··· DATASET

Lemma new_args_made args : forall w rho, in_order w rho ->
  wp (new_args args) (fun ps w' => in_order w' (ptrs_refs ps ⊎ rho) /\
    Forall2 (looks (w_heap w')) ps (arg_datum <$> args) /\ Forall is_ref ps /\
    w_heap w ⊆ w_heap w' /\ w_env w' = w_env w) w.
Proof.
  induction args as [|a args IH]; intros w rho Ho; cbn [new_args].
  { apply wp_ret. split; [|done]. eapply in_order_eq; [done|]. simpl. multiset_solver. }
  apply wp_bind. eapply wp_mono; [by apply new_arg_made|].
  intros p w1 (Ho1 & Hx & Hp & Hh & He). apply wp_bind.
  eapply wp_mono; [by apply IH|]. intros ps w2 (Ho2 & Hf & Hr & Hh2 & He2). apply wp_ret.
  split; [|split; [|split; [by constructor|split; [by etrans|congruence]]]].
  - eapply in_order_eq; [exact Ho2|]. simpl. multiset_solver.
  - constructor; [|done]. by eapply looks_grow.
Qed.
Lemma driver_promise name n field failed other i rho w :
  n ∈ [1024%nat; 2048%nat] -> field ∈ ["driver"; "bus_info"] -> named i ->
  (forall ps, call_method signed_char name ps = Some (name_query (K := K) SIOCETHTOOL
     IFNAMSIZ IFRU_SIZE (drvinfo_buf n) failed
     (fun _ buf => PyStr_FromArray (drop (offsetof ethtool_drvinfo field) buf)) ps)) ->
  (forall e w1, w_err w1 = Some (PyExc PyExc_IOError (ExcErrno e)) ->
     (n = 2048%nat -> stab_readable (w_env w1)) ->
     wp (failed i) (result_ok (fun e k' => other (w_env w1) None k' /\ some_os_error e)
       (text_told other (w_env w1))) w1) ->
  promises signed_char runtime_text name [AStr i] rho w
    (driver_error (info_told n field other i) (w_env w))
    (text_told (info_told n field other i) (w_env w)).
Proof.
  intros Hn Hfd Hi Hf Hfail. apply (promise_name signed_char runtime_text name _ i rho w _ _ Hi Hf).
  intros l rc rho1 w1 Ho Hl He. unfold name_query.
  eapply wp_step; [apply parse_s_name; split; [apply Hi|by exists l, rc]|]. cbn beta iota.
  unfold wp at 1. rewrite dev_query_eq. rewrite He. unfold driver_error, info_told.
  set (ifr := make_ifreq IFNAMSIZ IFRU_SIZE i).
  pose proof (fun fd => so_ret _ (SU (w_env w)) fd ifr (drvinfo_buf n)) as H0.
  pose proof (fun fd => so_info _ (SU (w_env w)) fd ifr n field Hn Hfd) as Hx.
  pose proof (fun fd => so_stab _ (SU (w_env w)) fd ifr) as Hst.
  unfold ethtool_answer in H0, Hx, Hst.
  destruct (sys_socket (w_env w)) as [[fd e] k1].
  specialize (H0 fd). specialize (Hx fd). specialize (Hst fd).
  cbn [snd] in *. destruct (fd <? 0).
  { eapply ends_null; [reflexivity|]. left. split; [done|]. exists e. apply os_error_eq. left. }
  destruct (sys_ioctl fd SIOCETHTOOL ifr (drvinfo_buf n) k1) as [rep k2] eqn:Eio.
  cbn [fst] in *. cbv zeta. destruct (Z.ltb_spec (io_ret rep) 0) as [Hneg|Hpos].
  - eapply wp_mono.
    { apply (Hfail (io_errno rep)); [done|]. intros ->. rewrite Eio in Hst. exact Hst. }
    intros r w2 Hr. eapply result_ok_mono; [exact Hr|by left|done].
  - assert (io_ret rep = 0) as Hr by lia. destruct (Hx Hr) as [t Ht]. unfold PyStr_FromArray. rewrite Ht.
    apply text_ends; [apply Ho| |]; rewrite (cstr_of_bytes_cstr _ _ Ht).
    + intros Hu. right. split; [done|]. by exists t.
    + by split.
Qed.

Lemma get_businfo_promise i rho w :
  named i ->
  promises signed_char runtime_text "get_businfo" [AStr i] rho w
    (driver_error (businfo_told i) (w_env w)) (text_told (businfo_told i) (w_env w)).
Proof.
  intros Hi. eapply (driver_promise "get_businfo" 1024 "bus_info" no_fallback);
    [left|right; left|done|reflexivity|].
  intros e w1 Hx _. eapply ends_null; [exact Hx|]. split; [done|]. exists e.
  apply os_error_eq. right. left.
Qed.

Lemma get_module_promise i rho w :
  named i ->
  promises signed_char runtime_text "get_module" [AStr i] rho w
    (driver_error (module_told i) (w_env w)) (text_told (module_told i) (w_env w)).
Proof.
  intros Hi. eapply (driver_promise "get_module" 2048 "driver" pcmcia_fallback);
    [right; left|left|done|reflexivity|].
  intros e w1 Hx Hs. specialize (Hs eq_refl). unfold stab_readable in Hs. unfold stab_told.
  assert (some_os_error (py_exception runtime_text (PyExc PyExc_IOError (ExcErrno e))))
    as Herr by (exists e; apply os_error_eq; right; left).
  destruct (sys_fopen stab_path (w_env w1)) as [[n|t] k] eqn:Eo; cbn [fst snd] in *.
  - unfold wp, pcmcia_fallback, fopen, ask, mbind, M_bind. rewrite Eo.
    by eapply ends_null.
  - destruct Hs as (es & -> & Hes & Hd). unfold wp.
    rewrite (pcmcia_fallback_ok i w1 k es Hes Eo (Hd i)).
    destruct (find_driver i es) as [d|] eqn:Ed.
    + apply alloc_ends; [done|]. intros h l Hl. exists d.
      split; [by exists l, 1|]. split; [|by apply (Hd i)]. split; [done|]. by exists es.
    + eapply ends_null; [exact Hx|]. split; [|done]. split; [done|]. by exists es.
Qed.

(** ** Device lists *)

Lemma building_looks w0 rho ll ss w :
  building w0 rho ll (DStr <$> ss) w -> looks (w_heap w) (Loc ll) (PStrs ss).
Proof.
  intros [(ps & Hl & Hf) _ _ _ _]. exists ll, 1, ps. split; [done|]. split; [done|].
  rewrite list.Forall2_fmap_r in Hf. eapply list.Forall2_impl; [exact Hf|].
  intros p s (l & -> & Hs). by exists l, 1.
Qed.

······

PROBLEM REQUIREMENTS – If a line in the entries holds the word "IFNAMSIZ", count it. Report the total only.

OUTPUT FOR THIS TASK – 2